Mais Guillaume II arrivait au trône à peine âgé de trente ans ; il avait été élevé depuis son enfance dans le rayonnement de la splendeur impériale et dans l’attente de cette succession ; l’Empire ne lui était pas échu comme un cadeau des Princes ou du Peuple, ni par la grâce du génie bismarckien ; c’était un bien héréditaire que son père et son grand-père lui avaient transmis « par la grâce de Dieu, » et qu’il avait désormais à sauvegarder et à transmettre pareillement.

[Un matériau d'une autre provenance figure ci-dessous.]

Lemma sqlProcessBatch_all : answersAll countable (sqlProcessBatch Unmarshal insert).
Proof.
  intros sc messages start [Hl Hr]. unfold sqlProcessBatch.
  destruct messages as [|m ms]; [by exists sc, start, [], None|]. set (all := m :: ms).
  assert (Hrefused : ∀ d e, ∃ c' now' rs err,
    (let! bc := setError e start (dc_base sc) in
     Returns (put_base (put_client sc d) bc, start, ((λ m, failedResult m e start) <$> all, Some e))) =
      Returns (c', now', (Some <$> rs, err)) ∧ countable c' ∧ MR_MessageID <$> rs = CM_ID <$> all).
  { intros d e. destruct (setError_unlocked e start (dc_base sc) Hl) as (bc & -> & Hl' & _ & _ & _ & _ & _ & Hr').
    destruct (failedResults_IDs all e start) as (rs & -> & Hids). cbn [outcome_bind].
    eexists _, _, rs, _. split; [reflexivity|]. split; [|done]. by split; [|apply Hr']. }
  destruct (sqlBeginTx (dc_client sc)) as [d1 [e|]]; [apply Hrefused|].
  destruct (sqlPrepare d1 _) as [d2 [e|]]; [apply Hrefused|].
  destruct (execBatch_exact (dc_config sc) all start start d2 (dc_base sc) Hl Hr)
    as (d3 & now & bc & rs & -> & Hids & Hac & _). cbn [outcome_bind].
  destruct (sqlCommit d3) as [d4 [e|]].
  - destruct (setError_unlocked e now bc (ac_locked _ _ _ Hac)) as (bc' & -> & Hl' & _ & _ & _ & _ & _ & Hr').
    destruct (uncommitted_results e rs) as (rs' & -> & Hid' & _). cbn [outcome_bind].
    eexists _, _, rs', _. split; [reflexivity|]. split; [|congruence]. split; [done|]. by apply Hr', (ac_range _ _ _ Hac).
  - eexists _, _, rs, _. split; [reflexivity|]. split; [|done]. by split; [apply (ac_locked _ _ _ Hac)|apply (ac_range _ _ _ Hac)].
Qed.

(** C38. [SendBatch] of the SQL connectors always returns: one result per message, in the order of
    the messages and naming them, for every driver, every batch size (also zero, negative or
    larger than the list) and every failure of a transaction or of a statement. *)
Theorem sql_batch_answers sc messages now :
  countable sc →
  ∃ sc' rs, sqlSendBatch Unmarshal insert sc messages now = Returns (sc', (Some <$> rs, None)) ∧ countable sc' ∧
    MR_MessageID <$> rs = CM_ID <$> messages.
Proof. apply sendBatches_all, sqlProcessBatch_all. Qed.

(** When the statements of a batch succeed and its transaction is not committed, every result
    is a failure, and yet the messages are counted as sent and none as dropped. *)
Theorem uncommitted_counted sc messages start d1 d2 e :
  countable sc → messages ≠ [] →
  sqlBeginTx (dc_client sc) = (d1, None) →
  sqlPrepare d1 (statement insert (dc_config sc)) = (d2, None) →
  (∀ d args t, (sqlStmtExec d args t).2 = None) → (∀ d, (sqlCommit d).2 = Some e) →
  ∃ sc' now rs, sqlProcessBatch Unmarshal insert sc messages start = Returns (sc', now, (Some <$> rs, Some e)) ∧
    MR_MessageID <$> rs = CM_ID <$> messages ∧ Forall (λ r, MR_Success r = false) rs ∧
    MessagesSent (bc_metrics (dc_base sc')) = i64 (MessagesSent (bc_metrics (dc_base sc)) + blen messages) ∧
    MessagesDropped (bc_metrics (dc_base sc')) = MessagesDropped (bc_metrics (dc_base sc)).
Proof.
  intros [Hl Hr] Hne Hb Hp He Hc. unfold sqlProcessBatch. destruct messages as [|m ms]; [done|].
  set (all := m :: ms) in *. rewrite Hb, Hp.
  destruct (execBatch_exact (dc_config sc) all start start d2 (dc_base sc) Hl Hr)
    as (d3 & now & bc & rs & -> & Hids & Hac & Hall). cbn [outcome_bind].
  specialize (Hall He). specialize (Hc d3). destruct (sqlCommit d3) as [d4 err]. simpl in Hc. subst err.
  destruct (setError_unlocked e now bc (ac_locked _ _ _ Hac)) as (bc' & -> & _ & _ & _ & Hs & Hd & _).
  destruct (uncommitted_results e rs) as (rs' & -> & Hid' & Hf). cbn [outcome_bind].
  assert (Hlen : blen rs = blen all).
  { apply (f_equal length) in Hids. rewrite !length_fmap in Hids. unfold blen. by rewrite Hids. }
  eexists _, _, rs'. split; [reflexivity|]. split_and!; [congruence|done| |]; cbn [put_base dc_base].
  all: pose proof (ac_counters _ _ _ Hac) as Hm; rewrite (countOk_all_true rs Hall) in Hm;
    unfold counters, counters_plus in Hm; cbn [fst snd] in Hm; simplify_eq/=.
  - by rewrite Hs, <-Hlen.
  - rewrite Hd. destruct Hr as (_ & _ & Hd' & _). match goal with H : MessagesDropped (bc_metrics bc) = _ |- _ => rewrite H end.
    by rewrite Z.add_0_r.
Qed.
End SQLProps.

(** ** Redis *)

Section RedisProps.
Context `{GoFloat} {D : Type} `{!RedisClient D}.
(** go-redis: [Exec] answers an error or the list of the queued commands, and nothing is sent
    for an empty pipeline. *)
Context (Exec_length : ∀ (d : D) cmds t l, (redisPipeline d cmds t).2 = Ok l → length l = length cmds)
  (Exec_empty : ∀ (d : D) t, redisPipeline d [] t = (d, t, Ok [])).
Abbreviation RedisConnector := (DriverConnector RedisConnectorConfig D).
Implicit Types (rc : RedisConnector) (messages : list ConnMessage).

Definition pipelined (c : RedisConnectorConfig) : Prop := RD_Command c = "SET" ∨ RD_Command c = "PUBLISH".

#[export] Instance pipelined_dec c : Decision (pipelined c).
Proof. unfold pipelined. apply _. Defined.

Lemma pipeline_length c messages :
  pipelined c → length (flat_map (pipelineCmd c) messages) = length messages.
Proof.
  intros Hc. assert (Hm : ∀ m, length (pipelineCmd c m) = 1%nat).
  { intros m. unfold pipelineCmd. destruct Hc as [-> | ->]; reflexivity. }
  induction messages as [|m ms IH]; [done|]. cbn [flat_map]. by rewrite length_app, Hm, IH.
Qed.

Lemma pipeline_empty c messages : ¬ pipelined c → flat_map (pipelineCmd c) messages = [].
Proof.
  intros Hc. induction messages as [|m ms IH]; [done|]. cbn [flat_map]. rewrite IH, app_nil_r.
  unfold pipelineCmd. repeat case_match; bool_prop; unfold pipelined in Hc; try done; exfalso; apply Hc; auto.
Qed.

Lemma pipelineResults_exact messages cmds start now bc :
  length cmds = length messages → bc_locked bc = false → counters_in_range (counters (bc_metrics bc)) →
  ∃ bc' rs, pipelineResults messages cmds start now bc = Returns (bc', Some <$> rs) ∧
    MR_MessageID <$> rs = CM_ID <$> messages ∧ afterCounting (MR_Success <$> rs) bc bc'.
Proof.
  revert messages bc. induction cmds as [|err cmds IH]; intros [|m ms] bc Hlen Hl Hr; simpl in Hlen; try lia.
  { exists bc, []. split_and!; try done. by apply afterCounting_nil. }
  cbn [pipelineResults].
  destruct (batchResult_exact m err start now bc Hl) as (bc1 & r & -> & Hid & Hok & Hl1 & Hs & Hc & Hm).
  cbn [outcome_bind]. destruct (IH ms bc1) as (bc' & rs & -> & Hids & Hac); [lia|done| |].
  { rewrite Hm. by apply counters_in_range_counted. }
  cbn [outcome_bind]. exists bc', (r :: rs). split_and!; [done| |].
  - rewrite !fmap_cons. by f_equal.
  - rewrite fmap_cons, Hok. by eapply afterCounting_cons.
Qed.

Lemma RedisProcessBatch_all : answersAll (λ rc, pipelined (dc_config rc) ∧ countable rc) RedisProcessBatch.
Proof using Exec_length.
  intros rc messages start (Hp & Hl & Hr). unfold RedisProcessBatch.
  destruct messages as [|m ms]; [by exists rc, start, [], None|]. set (all := m :: ms).
  destruct (redisPipeline (dc_client rc) (flat_map (pipelineCmd (dc_config rc)) all) start) as [[d now] [cmds|e]] eqn:E.
  - destruct (pipelineResults_exact all cmds start now (dc_base rc)) as (bc & rs & Er & Hids & Hac); [|done|done|].
    { rewrite <-(pipeline_length (dc_config rc) all Hp). eapply Exec_length. by rewrite E. }
    cbn [put_client dc_base]. rewrite Er. cbn [outcome_bind]. eexists _, _, rs, _. split; [reflexivity|].
    split; [|done]. split; [done|]. by split; [apply (ac_locked _ _ _ Hac)|apply (ac_range _ _ _ Hac)].
  - cbn [put_client dc_base].
    destruct (setError_unlocked e now (dc_base rc) Hl) as (bc & -> & Hl' & _ & _ & _ & _ & _ & Hr').
    destruct (failedResults_IDs all e start) as (rs & -> & Hids). cbn [outcome_bind].
    eexists _, _, rs, _. split; [reflexivity|]. split; [|done]. split; [done|]. by split; [|apply Hr'].
Qed.

Lemma RedisProcessBatch_none rc messages start :
  ¬ pipelined (dc_config rc) →
  RedisProcessBatch rc messages start = Returns (rc, start, (const None <$> messages, None)).
Proof using Exec_empty.
  intros Hp. unfold RedisProcessBatch. destruct messages as [|m ms]; [done|]. rewrite (pipeline_empty _ _ Hp), Exec_empty.
  by destruct rc.
Qed.

Lemma fillResults_none messages now :
  fillResults messages (const None <$> messages) None now = const None <$> messages.
Proof. induction messages as [|m ms IH]; [done|]. cbn. f_equal. apply IH. Qed.

Lemma batchLoop_none fuel n rc messages now :
  ¬ pipelined (dc_config rc) → (0 < n)%nat → (length messages ≤ fuel)%nat →
  batchLoop RedisProcessBatch fuel n rc messages now = Returns (rc, const None <$> messages).
Proof using Exec_empty.
  intros Hp Hn. revert messages. induction fuel as [|fuel IH]; intros messages Hl.
  { by destruct messages; simpl in Hl; [|lia]. }
  destruct messages as [|m ms]; [done|]. set (all := m :: ms) in *. cbn [batchLoop].
  rewrite RedisProcessBatch_none by done. cbn [outcome_bind]. rewrite IH.
  - cbn [outcome_bind]. unfold all at 1. rewrite fillResults_none. by rewrite <-fmap_app, take_drop.
  - rewrite length_drop. unfold all in *. simpl in *. lia.
Qed.

(** [SendBatch] of the Redis connector with SET or PUBLISH answers one result per message, in
    order; with any other command, also the ones [Send] supports, it sends nothing, changes
    nothing and reports no error: every result is nil. *)
Theorem redis_batch_answers rc messages now :
  countable rc →
  if decide (pipelined (dc_config rc)) then
    ∃ rc' rs, RedisSendBatch rc messages now = Returns (rc', (Some <$> rs, None)) ∧
      MR_MessageID <$> rs = CM_ID <$> messages
  else RedisSendBatch rc messages now = Returns (rc, (const None <$> messages, None)).
Proof using Exec_length Exec_empty.
  intros Hc. case_decide as Hp.
  - destruct (sendBatches_all _ _ (RD_BatchSize (dc_config rc)) rc messages now RedisProcessBatch_all)
      as (rc' & rs & E & _ & ?); [done|]. by exists rc', rs.
  - unfold RedisSendBatch, sendBatches. destruct messages as [|m ms]; [done|].
    rewrite batchLoop_none; [done|done| |done]. unfold blen. cbn [length]. case_match; bool_prop; lia.
Qed.
End RedisProps.

(** ** Restarting *)

Section Restart.
Context `{GoFloat} {Cfg D : Type}.
Implicit Types c : DriverConnector Cfg D.

Definition running c : Prop := unlocked c ∧ bc_state (dc_base c) = StateRunning.

Lemma driverStop_running close c now :
  running c → ∃ bc, driverStop close c now = Returns (mkDriverConnector bc (dc_config c) (close (dc_client c)).1, None) ∧
    bc_locked bc = false ∧ bc_state bc = StateStopped.
Proof.
  intros [Hl Hs]. unfold driverStop, lift_base, stopWith. rewrite IsRunning_unlocked by done. cbn [outcome_bind].
  rewrite bool_decide_true by done. cbn [negb]. destruct (close (dc_client c)) as [d err]. cbn [put_client dc_base].
  rewrite ?IsRunning_unlocked by done. cbn [outcome_bind]. rewrite ?bool_decide_true by done. cbn [negb].
  destruct (setState_unlocked StateStopping now (dc_base c) Hl) as (b1 & -> & Hl1 & _). cbn [outcome_bind].
  assert (∃ b2, match err with Some e => setError e now b1 | None => Returns b1 end = Returns b2 ∧ bc_locked b2 = false)
    as (b2 & -> & Hl2).
  { destruct err as [e|]; [|by exists b1]. destruct (setError_unlocked e now b1 Hl1) as (b2 & ? & ? & _). by exists b2. }
  cbn [outcome_bind]. destruct (setState_unlocked StateStopped now b2 Hl2) as (b3 & -> & ? & ?). by exists b3.
Qed.

(** The step of [Start] after the state was checked. *)
Lemma driverStart_stopped health c now :
  unlocked c → bc_state (dc_base c) = StateStopped →
  ∃ bc, driverStart health c now = Returns (put_base c bc, health c now) ∧ bc_locked bc = false ∧
    bc_state bc = match health c now with Some _ => StateFailed | None => StateRunning end.
Proof.
  intros Hl Hs. unfold driverStart, lift_base. destruct (health c now) as [e|].
  - unfold startWith. rewrite IsRunning_unlocked by done. cbn [outcome_bind]. rewrite bool_decide_false by congruence.
    destruct (setState_unlocked StateStarting now (dc_base c) Hl) as (b1 & -> & Hl1 & _). cbn [outcome_bind].
    destruct (setError_unlocked e now b1 Hl1) as (b2 & -> & Hl2 & _). cbn [outcome_bind].
    destruct (setState_unlocked StateFailed now b2 Hl2) as (b3 & -> & ? & ?). cbn [outcome_bind]. by exists b3.
  - destruct (startWith_healthy (dc_base c) now) as (bc & -> & ? & ? & ? & ?); [done|by rewrite Hs|]. by exists bc.
Qed.

Lemma driverRestart_exact health close c now :
  running c →
  ∃ bc1 bc2, let c1 := mkDriverConnector bc1 (dc_config c) (close (dc_client c)).1 in
    restartWith (driverStop close) (driverStart health) c now = Returns (put_base c1 bc2, health c1 now) ∧
    bc_locked bc2 = false ∧ bc_state bc2 = match health c1 now with Some _ => StateFailed | None => StateRunning end.
Proof.
  intros Hr. destruct (driverStop_running close c now Hr) as (bc1 & E & Hl & Hs).
  destruct (driverStart_stopped health (mkDriverConnector bc1 (dc_config c) (close (dc_client c)).1) now)
    as (bc2 & E2 & Hl2 & Hs2); [done..|]. exists bc1, bc2. split; [|done].
  unfold restartWith. rewrite E. cbn [outcome_bind]. exact E2.
Qed.

Lemma driverSend_stopped call c message now :
  unlocked c → bc_state (dc_base c) ≠ StateRunning →
  driverSend call c message now = Returns (c, (None, Some ErrConnectorNotRunning)).
Proof.
  intros Hl Hs. unfold driverSend. rewrite IsRunning_unlocked by done. cbn [outcome_bind].
  by rewrite bool_decide_false.
Qed.

Lemma driverSend_fails call c message now d t e :
  running c → call (dc_client c) message now = (d, t, Some e) →
  ∃ bc r, driverSend call c message now = Returns (mkDriverConnector bc (dc_config c) d, (Some r, Some e)) ∧
    MR_Success r = false ∧ bc_locked bc = false ∧ bc_state bc = StateRunning.
Proof.
  intros [Hl Hs] E. unfold driverSend. rewrite IsRunning_unlocked by done. cbn [outcome_bind].
  rewrite bool_decide_true by done. cbn [negb]. rewrite E.
  destruct (sendFailed_exact (dc_base c) message e e 0 now t Hl) as (bc & Es & Hl' & Hs' & _).
  exists bc. eexists. unfold lift_base. cbn [put_client dc_base]. rewrite Es. split; [reflexivity|].
  split_and!; [done|done|congruence].
Qed.
End Restart.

Guillaume II tenait « pour valable toujours ce mot du grand Frédéric, qu’un roi de Prusse est le premier serviteur de l’Etat ; » mais il déclarait aussi que dans l’Empire, c’est le Kriegsherr, le Chef de guerre, qui, ayant fait naguère toute la besogne, devait toujours avoir le premier rang : « C’est le soldat, c’est l’armée, ce ne sont ni les majorités ni les résolutions parlementaires qui ont forgé l’unité de l’Empire, » disait-il aux gens de Berlin (18 avril 1890) et il ajoutait aux gens de Dusseldorf (4 mai 1891) : « Il n’y a qu’un maître dans l’Empire ; c’est moi ; je n’en souffre pas d’autre, — Einer nur ist Herr im Reiche, und das bin Ich ; keinen anderen dulde Ich, » et pour que l’Allemagne du Midi et de l’Ouest, où subsistait toujours le mauvais esprit de la France et de la Révolution, n’en pût ignorer, il écrivait sur le livre d’or des gens de Munich (9 septembre 1891) : « Suprema lex, régis voluntas. La loi suprême ; c’est la volonté du Prince. »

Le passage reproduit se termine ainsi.